Damien Boey says stock market investors are “chasing their own tails”.
“We’re all following the same signals, trying to think four to five steps ahead,” says the Credit Suisse Australia strategist. “That’s dangerous as at the end of the day you end up following momentum and that’s not going to work.”
Australia, says Boey, is in a quagmire.
Instead of seeking to develop policies and spending plans to boost economic growth, the government is hamstrung by an ideology of fiscal austerity that may prove disastrous, he says. Boey’s former employer, the Reserve Bank of Australia, is keeping interest rates low, he adds, partly to keep house prices artificially high to provide an increasingly nervous public at least a modicum of financial stability.
“Markets have failed to allocate resources efficiently, yet no one trusts governments to allocate resources adequately,” says Boey.
The short, stocky 35-year old Boey looks less a stockbroker and more a guy who works in IT as he is shod in loafers, black trousers and a pale blue open neck shirt that rides crookedly underneath a black pea coat that he refuses to take off, even indoors.
But don’t let his nondescript appearance fool you. Since 2006 Boey has survived the wave of firings that global investment banks undertook in the wake of Lehman Brothers’ bankruptcy in 2008. Adnan Kucukalic, Credit Suisse’s head of equity research in Australia, and Nick Selvaratnam, head of equities, recognised that when they hired Boey from the RBA they had a somewhat unique talent.

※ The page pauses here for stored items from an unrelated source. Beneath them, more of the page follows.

(** One seed: the run succeeds, appends at most one record of the
    volume kind, keeps the cache keys, and stores the record of a
    qualifying seed under its key. *)
Lemma volume_seed_typed (vp : pydict) (recs : list recommendation)
    (self : module_state) (g : rng) :
  volume_typed vp -> Forall volume_typed (performers_data self) ->
  exists ext self',
    run_volume_seed vp recs (self, g) = (Ok (recs ++ ext), (self', g)) /\
    extends_cache self self' /\
    (qualifying_volume_seed (performers_data self) vp ->
     is_Some (dict_get (key_of vp) (_performer_recommendation_cache self')) /\
     exists r, r ∈ ext /\ rec_id r = key_of vp /\
               recommendation_type r = "volume_similarity").
Proof.
  intros Hvp Hps.
  destruct (volume_typed_numbers vp Hvp) as (o & tv & Eo & Ev).
  unfold volume_seed, bind, lift, py_gt. rewrite Eo. simpl.
  destruct (Qltb 0 o) eqn:Lo.
  2:{ exists [], self. rewrite app_nil_r. split; [reflexivity|].
      split; [apply extends_cache_refl|].
      intros (o' & tv' & Eo' & Ho' & _). rewrite Eo in Eo'. inversion Eo'; subst.
      apply Qltb_ge in Lo. lra. }
  rewrite Ev. simpl.
  destruct (Qltb 0 tv) eqn:Lv.
  2:{ exists [], self. rewrite app_nil_r. split; [reflexivity|].
      split; [apply extends_cache_refl|].
      intros (o' & tv' & _ & _ & Ev' & Hv' & _). rewrite Ev in Ev'.
      inversion Ev'; subst. apply Qltb_ge in Lv. lra. }
  apply Qltb_lt in Lv.
  destruct (volume_similar_to_typed vp tv _ Lv Hps) as (found & Ef & Hfound).
  unfold read_self. simpl. rewrite Ef.
  destruct (sorted_desc Qltb entry_similarity found) as [|e es] eqn:Es.
  - exists [], self. rewrite app_nil_r. split; [reflexivity|].
    split; [apply extends_cache_refl|].
    intros (o' & tv' & _ & _ & Ev' & _ & Hex). rewrite Ev in Ev'.
    inversion Ev'; subst. exfalso.
    apply (sorted_desc_nonempty Qltb entry_similarity found (Hfound Hex)).
    exact Es.
  - unfold ret. simpl. eexists [_], _. split; [reflexivity|].
    split.
    + split; [reflexivity|]. simpl. intros k. apply dict_get_set_is_Some.
    + intros _. simpl. split.
      * unfold volume_key. rewrite dict_get_set_eq. eexists. reflexivity.
      * eexists. split; [apply list_elem_of_here|]. split; reflexivity.
Qed.

Lemma volume_seeds_typed (seeds : list pydict) :
  Forall volume_typed seeds ->
  forall (recs : list recommendation) (self : module_state) (g : rng),
  Forall volume_typed (performers_data self) ->
  exists ext self',
    for_each rng seeds run_volume_seed recs (self, g) = (Ok (recs ++ ext), (self', g)) /\
    extends_cache self self' /\
    forall vp, vp ∈ seeds ->
      qualifying_volume_seed (performers_data self) vp ->
      is_Some (dict_get (key_of vp) (_performer_recommendation_cache self')) /\
      exists r, r ∈ ext /\ rec_id r = key_of vp /\
                recommendation_type r = "volume_similarity".
Proof.
  induction 1 as [|vp seeds Hvp _ IH]; intros recs self g Hps; simpl.
  - exists [], self. rewrite app_nil_r. split; [reflexivity|].
    split; [apply extends_cache_refl|]. intros vp Hin. inversion Hin.
  - destruct (volume_seed_typed vp recs self g Hvp Hps)
      as (ext1 & self1 & E1 & X1 & Q1).
    unfold bind. rewrite E1.
    assert (Hps1 : Forall volume_typed (performers_data self1))
      by (destruct X1 as [-> _]; exact Hps).
    destruct (IH (recs ++ ext1) self1 g Hps1) as (ext2 & self2 & E2 & X2 & Q2).
    exists (ext1 ++ ext2), self2. rewrite app_assoc.
    split; [exact E2|]. split; [eapply extends_cache_trans; eassumption|].
    intros vp' Hin Hq. apply elem_of_cons in Hin as [-> | Hin].
    + destruct (Q1 Hq) as (Hk & r & Hr & Hid & Hty). split.
      * apply X2. exact Hk.
      * exists r. split; [apply elem_of_app; left; exact Hr | split; assumption].
    + destruct X1 as [Hpd _]. rewrite <- Hpd in Hq.
      destruct (Q2 vp' Hin Hq) as (Hk & r & Hr & Hid & Hty). split; [exact Hk|].
      exists r. split; [apply elem_of_app; right; exact Hr | split; assumption].
Qed.

(** With an empty cup-size table the volume strategy does nothing. *)
Lemma volume_strategy_without_table (seeds cup_df : list pydict)
    (recs : list recommendation) (h : heap rng) :
  df_empty cup_df = true -> run_volume_strategy seeds cup_df recs h = (Ok recs, h).
Proof.
  intros He. unfold volume_strategy. rewrite He.
  destruct seeds; reflexivity.
Qed.

(** The call reads the payload through four fields only. *)
Lemma recommend_performers_reads_four_fields (s1 s2 : stats) (h : heap rng) :
  same_consumed_fields s1 s2 ->
  performers_call (Ok s1) h = performers_call (Ok s2) h.
Proof.
  intros (H1 & H2 & H3 & H4).
  unfold recommend_performers, performer_scan, bind, lift. simpl.
  rewrite H1, H2, H3, H4. reflexivity.
Qed.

Charged with merging the macro modeling of the central bank with Credit Suisse’s quantitative modeling to build a superior stock picking framework, Boey reckons the intellectual property he has helped develop can pick with reasonable accuracy, on any given month or quarter, which investing styles will work – be they value, momentum, quality or growth.
Initially Boey was not convinced he should leave the RBA. He had been working at the central bank for three and a half years, first under Chris Becker in foreign exchange analysis, then Darren Flood in the international department and finally Michael Andersen in reserve management and harboured ambitions to be posted to New York.
A headhunter called and asked him if he would take a meeting with Credit Suisse. Boey, who has a young family and responsibilities associated with his church, took the job after Credit Suisse assured him they would be flexible about his hours.
The Adelaide born Boey is the product of Malay Chinese parents. His father ran a McDonald’s franchise in Camden Park that one day during the early 1990s recession had a turnover of just $200 compared to the usual daily take of $3000 to $4000.
Boey’s memories of the city of churches are not happy.
Bullied violently by Immanuel College "racists", he was relieved that in his final year of high school his parents moved to Sydney. At the closest private high school to his house, a Seventh Day Adventist College in Strathfield, Boey became interested in economics and decided to give up earlier ambitions of becoming a medical doctor.
He entered Sydney University’s law and commerce course, staying six years to complete an honors degree. He converted during that time to Christianity. Offered a job at the RBA, he knocked them back to keep his promise to work for Accenture as a consultant as they were the ones who offered him work first. But after working a year and a half, sometimes from 8am to 3.30am, he left to work at the central bank as part of a graduate hiring program.
Boey likes his Credit Suisse colleagues saying they are the reason he has stayed put at their offices that overlook Sydney’s Circular Quay. He effusive in his praise of his boss Kucukalic, saying of him “next to Glenn Stevens, the smartest guy I know as he can solve almost any problem from first principle”.
Boey is wary of the Australian stock market’s current valuation, credit creation and investor’s obsession with bank shares.
“Banks have been bid up on assumptions they were defensive because they were exposed to housing and employment and the government and RBA would never allow a recession to take place,” he says. “So banks are defensive because they are not defensive.”